I'm old enough to remember setting up data centers... actually running your own internet-connected data center is insanely expensive. It was insanely expensive in the 90's, it's almost certainly even more insanely expensive now, even taking inflation into account. If "moving to the cloud" just means renting EC2 instances from AWS or whatever GCP calls EC2 instances or even bare metal servers on Rackspace then yes, it's going to save you incredible amounts of money over standing up your own (internet-connected) datacenter. OTOH, the cost/benefit of Amazon's "value-add" services like lambdas and DynamoDB are a lot fuzzier, especially when you consider just how hard the vendor lock-in is.

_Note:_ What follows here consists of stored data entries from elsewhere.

Lemma imm_read_run s op : op_type op = OP_IMM -> has (op_flags op) OP_READ_FINISHED = false ->
  operand_read op s = Some (EM_CONTINUE, add_flag OP_READ_FINISHED (set_value (op_value op) op), s).
Proof.
  intros Ht Hf. unfold operand_read. by rewrite Hf, Ht, bool_decide_eq_false_2 by done.
Qed.

Lemma finished_read_run s op : has (op_flags op) OP_READ_FINISHED = true ->
  operand_read op s = Some (EM_CONTINUE, op, s).
Proof. intros Hf. unfold operand_read. by rewrite Hf. Qed.

(** The linear address of an operand, as [get_linear_address] computes it. *)
Definition linear_address (d : decoder_t) v op : option Z :=
  match get_linear_address op (EmState (EmContext false d N_ op op op 0 [] 0 0) v) with
  | Some (la, _) => la
  | None => None
  end.

(** The architecture's linear address of an offset [ea] in a segment, for an address
    size in bytes: the offset is truncated to the address size; 64-bit mode only has the
    bases of FS and GS and canonical 48-bit addresses, real mode wraps at 1 MB, the
    other modes at 4 GB. *)
Definition arch_linear (mode : em_mode_t) (asize ea seg base : Z) : option Z :=
  if (asize =? 2) || (asize =? 4) || (asize =? 8) then
    let off := ea mod 2 ^ (8 * asize) in
    Some match mode with
         | EM_MODE_PROT64 =>
             let x := (off + if (seg =? SEG_FS) || (seg =? SEG_GS) then base else 0) mod 2 ^ 48 in
             if x <? 2 ^ 47 then x else x + (2 ^ 64 - 2 ^ 48)
         | EM_MODE_REAL => (off + base) mod 2 ^ 20
         | _ => (off + base) mod 2 ^ 32
         end
  else None.

Definition operand_linear (d : decoder_t) v op : option Z :=
  arch_linear (em_mode d) (em_address_size d) (op_ea op) (op_seg op)
    (get_segment_base v (op_seg op)).

Lemma mod_mod_pow x m n : 0 <= n <= m -> (x mod 2 ^ m) mod 2 ^ n = x mod 2 ^ n.
Proof.
  intros H. apply Z.bits_inj'. intros k Hk. destruct (Z.lt_ge_cases k n).
  - by rewrite !Z.mod_pow2_bits_low by lia.
  - by rewrite !Z.mod_pow2_bits_high by lia.
Qed.
(* ===== verification/VcpuState.v ===== *)
(** * The state of a virtual CPU (struct [vcpu_t] and struct [vcpu_state_t])

    The exit handlers and the calls of user space work on one record.  It holds the state of
    the emulator and of the EPT violation handler (VcpuEmu), with the interrupt state, the
    control registers and the VMCS in it, and the rest of the registers and flags; the
    lifting functions run the operations of the other components on their part of it. *)

From stdpp Require Import base numbers list gmap.
From Stdlib Require Import ZArith Lia.
From S2P Require Import IntrExc Prelude MemTypes Memslot GpaSpace PageWalker Mmio.
From S2P Require Import EmTypes Emulate EptTree Ept2 VcpuEmu Cpuid Vmx.
#[local] Open Scope Z_scope.

Definition NR_GMSR : Z := 5.
Definition APM_MAX_GENERAL_COUNT : Z := 4.
Definition NUM_VARIABLE_MTRRS : Z := 10.
Definition GS_STALE : Z := 0.
Definition GS_VALID : Z := 1.

(** Debug registers. *)
Record dregs := DRegs { dr0 : Z; dr1 : Z; dr2 : Z; dr3 : Z; dr6 : Z; dr7 : Z }.

(** The controls kept in [vcpu_vmx_data]; the rest of it is in the interrupt state. *)
Record vmx_ctls := VmxCtls {
  vt_pcpu_ctls_base : Z;
  vt_scpu_ctls_base : Z;
  vt_exc_bitmap_base : Z;
  vt_scpu_ctls : Z;
  vt_exc_bitmap : Z;
  vt_entry_ctls : Z;
  vt_cr0_mask : Z;
  vt_cr0_shadow : Z;
  vt_cr4_mask : Z;
  vt_cr4_shadow : Z;
  vt_exit_intr_info : Z;
}.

What I personally think is we should see a return to the middle ground, more Digital Ocean, Linode, Hetzner, maybe more providers that rent space in existing datacenters. You know, some business that doesn’t charge 4x revenue for your bandwidth as a SMB.
The thing that really gets me is that one of the reasons it is hard to hire non-cloud engineers is the pressure applied by the cloud companies. Either because they hire those engineers, or because they do their upmost to ensure everyone reaches for AWS Lambda instead of systemd (which, in many cases, would do the job just fine).
Anyway, I could bellyache about this for hours (and, of course, the cloud does have its place), suffice to say I agree.